Jadilah kami pelukcium dulu sejenak, bertanya kabar, dan saat kutanya bagaimana kehidupannya setelah ia menikah, wajahnya berubah merah.

"Hinata akan periksa kandungan juga, pada Tsunade—" sahut Kakashi menggoda.

Wajahnya bertambah merah.

"Aaaah, benarkah? Selamat," dan kami pelukcium lagi, "o-daiji-ni," sahutku sambil tak henti tersenyum girang. "Eh, tahukah kau? Sasuke hanya beberapa bulan lebih tua dari Naruto, dan sekarang bayinya juga hanya akan berbeda beberapa bulan!"

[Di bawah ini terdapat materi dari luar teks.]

Lemma drop_addr_items pes a :
  Forall (fun e => valid (eaddr e)) pes.*2 -> valid a -> remove_key (items_of pes) (text a) = items_of (drop_addr pes a).
Proof.
  intros Hv Ha. unfold drop_addr, remove_key, items_of. induction pes as [|[p e] pes IH]; [done|].
  cbn [fmap list_fmap fst snd] in Hv |- *. apply Forall_cons in Hv as [He Hv]. destruct (decide (eaddr e = a)) as [E|E].
  - rewrite !filter_cons_False by (cbn; rewrite ?E; tauto). by apply IH.
  - rewrite !filter_cons_True by (done || (cbn; intros E'; apply E; by apply text_inj)).
    cbn [fmap list_fmap fst snd]. f_equal. by apply IH.
Qed.

Lemma drop_addr_elem pes a p e : (p, e) ∈ drop_addr pes a -> (p, e) ∈ pes /\ eaddr e <> a.
Proof. unfold drop_addr. rewrite list_elem_of_filter. cbn. tauto. Qed.

Lemma lookup_addr_elem es e : NoDup (eaddr <$> es) -> e ∈ es -> lookup_addr es (eaddr e) = Some e.
Proof.
  intros Hn He. destruct (lookup_addr es (eaddr e)) as [e'|] eqn:E.
  - apply lookup_addr_Some in E as [He' E]. f_equal. apply list_elem_of_lookup in He as [i Hi], He' as [j Hj].
    assert (i = j) as ->; [|congruence]. apply (NoDup_lookup _ _ _ (eaddr e) Hn); rewrite list_lookup_fmap; [by rewrite Hi|by rewrite Hj; cbn; rewrite E].
  - apply lookup_addr_None in E. destruct E. by apply list_elem_of_fmap_2.
Qed.
Lemma answer_pings_spec es l :
  wf es -> Forall valid l ->
  answer_pings junk (map (conc junk) es) (map (fun b => (b, reply_to_ping junk ping_sock)) l) =
  Ok (map (conc junk) (alive_in l es)).
Proof.
  intros Hwf Hl. revert es Hwf. induction Hl as [|b l Hb Hl IH]; intros es Hwf.
  - cbn [map answer_pings]. do 2 f_equal. unfold alive_in. rewrite <- (map_id es) at 1. apply map_ext. intros e.
    rewrite decide_False; [done|]. apply not_elem_of_nil.
  - cbn [map answer_pings reply_to_ping]. unfold ping_input. cbn [dtype Z.eqb Pos.eqb]. unfold mark_peer_alive.
    rewrite print_addr_array by done. cbn [res_bind]. rewrite hash_update_conc; [|apply Hwf|apply Hwf|done]. cbn [res_bind].
    assert (map (fun e => if decide (eaddr e = b) then set_alive 1 e else e) es = alive_in [b] es) as ->.
    { apply map_ext. intros e. destruct (decide (eaddr e = b)) as [->|He].
      - rewrite decide_True; [done|]. by left.
      - rewrite decide_False; [done|]. by rewrite list_elem_of_singleton. }
    rewrite IH by by apply alive_in_wf. by rewrite alive_in_cons.
Qed.

Lemma alive_again es :
  Forall (fun e => ealive e = 1) es -> alive_in (eaddr <$> es) (map (set_alive 0) es) = es.
Proof.
  intros Hal. unfold alive_in. rewrite map_map. transitivity (map (fun e => e) es); [|apply map_id].
  apply map_ext_in. intros e He%list_elem_of_In.
  rewrite decide_True by exact (list_elem_of_fmap_2 eaddr es e He). rewrite Forall_forall in Hal. specialize (Hal e He).
  destruct e as [a r al]. cbn in *. by subst.
Qed.

Lemma net_ping_round es n :
  agree junk es n -> exists n', step n Ping = Ok (n', []) /\ agree junk es n' /\ dom (clients n') = dom (clients n).
Proof.
  intros Hn. pose proof (agree_wf _ _ _ Hn) as Hwf. pose proof (agree_agreed es n Hn) as Hag.
  pose proof (agree_alive _ _ _ Hn) as Hal. pose proof (agree_known _ _ _ Hn) as Hk.
  unfold net_step, ping_output, delete_dead_peers. rewrite (agree_peers _ _ _ Hn), delete_dead_conc by done.
  assert (forallb (fun e => negb (ealive e =? 0)) es = true) as ->.
  { apply forallb_forall. intros e He%list_elem_of_In. rewrite Forall_forall in Hal. by rewrite (Hal e He). }
  cbn [res_bind]. rewrite send_pings_conc by apply Hwf. cbn [res_bind app].
  assert (wires junk (map (fun e => (eaddr e, mk_packet 112 0 None 0 [])) es) =
    map (fun b => (b, wire junk (mk_packet 112 0 None 0 []))) (eaddr <$> es)) as ->.
  { unfold wires. rewrite map_map. cbn [fst snd]. symmetry. apply map_map. }
  destruct (deliver_each junk (fun b c c' => exists r l, keeps c' b r l /\ should_keep es b r l)
    (fun _ => [reply_to_ping junk ping_sock]) (fun _ => wire junk (mk_packet 112 0 None 0 [])) ping_sock (eaddr <$> es) (clients n))
    as (cs' & E & Hne & Hin & Hd).
  { apply Hwf. }
  { intros b c Hb Hc. destruct (Hag b c Hc) as (_ & r & l & K & Hs).
    destruct (receive_ping junk c b r l ping_sock K) as (c' & E & K'). exists c'. split; [done|]. by exists r, l. }
  rewrite E. cbn [res_bind].
  assert (concat (map (fun b => match clients n !! b with None => [] | Some _ => map (pair b) [reply_to_ping junk ping_sock] end)
    (eaddr <$> es)) = map (fun b => (b, reply_to_ping junk ping_sock)) (eaddr <$> es)) as ->.
  { clear -Hk. induction Hk as [|e es [c Hc] Hk IH]; [done|]. cbn [fmap list_fmap map concat]. rewrite Hc. cbn [map app]. f_equal. exact IH. }
  rewrite answer_pings_spec; [|by apply wf_map_alive|].
  - cbn [res_bind]. rewrite alive_again by done. exists (mk_net (map (conc junk) es) cs'). split; [done|]. split; [|done].
    constructor; [done..| |].
    + eapply Forall_impl; [exact Hk|]. intros e He. cbn [clients]. by rewrite <- elem_of_dom, Hd, elem_of_dom.
    + intros b c Hc. cbn [clients] in Hc. destruct (decide (b ∈ eaddr <$> es)) as [Hb|Hb].
      * destruct (Hin b c Hb Hc) as (c0 & Hc0 & H). by destruct (Hag b c0 Hc0).
      * rewrite Hne in Hc by done. by apply Hag.
  - rewrite Forall_fmap. apply Hwf.
Qed.
End net_lemmas.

Entah aku memang tak sensitif, atau bagaimana, rasanya seperti ada perubahan, baik pada raut wajah Kakashi maupun Hinata, tetapi ketika aku menatap mereka lebih lama, ternyata tidak. Raut wajah mereka tetap girang seperti tadi.

Ya sudahlah.

Sasuke sudah memasang wajah tak sabarnya, sehingga aku cepat-cepat menyudahi percakapan. "Aku pulang dulu ya? Ini, Sasuke berkeras mengantarkanku, sedang dia kan harus pergi menjalankan misi. Jadi, sebaiknya aku pulang, supaya dia bisa tak terlambat berangkat misi—"

Hinata masih memasang wajah girangnya yang tadi, dan kami saling melambaikan tangan, sebelum aku melangkah pergi. Menuruni undakan pintu utama rumah sakit, berbelok ke jalan dan melangkah pergi.

Hari-hari di Konoha akan selalu indah seperti saat ini.

-o0o-

Setelah yakin Sakura pergi jauh dan tak bisa mendengar percakapan mereka lagi, barulah Kakashi menghela napas panjang.

Hinata juga.

Masih memandang ke arah Sakura berjalan tadi, dengan lirih ia bertanya, "A-apa-apakah memang Sakura sudah tak bisa disembuhkan lagi?"

Kakashi menggeleng. "Aku tak tahu. Tapi kalau Tsunade saja sudah menyerah—"

Dari ruang kerjanya, Tsunade melangkah keluar, memandang juga ke arah mana Sakura pergi.

"Kalau saja ada yang tahu bahwa saat itu dia sudah hamil. Mereka belum menikah, jadi tak ada yang menduga—"

Tsunade kembali menghela napas.

"Kehidupannya masih sama saja seperti kita semua, normal, hanya saja ia tak mau mengakui bahwa Sasuke—sudah tiada—"

Ketiganya menatap sosok yang sudah semakin jauh langkahnya itu.

Kalau saja ada yang tahu akan begini jadinya. Hukuman mati untuk Sasuke mungkin saja akan dipertimbangkan.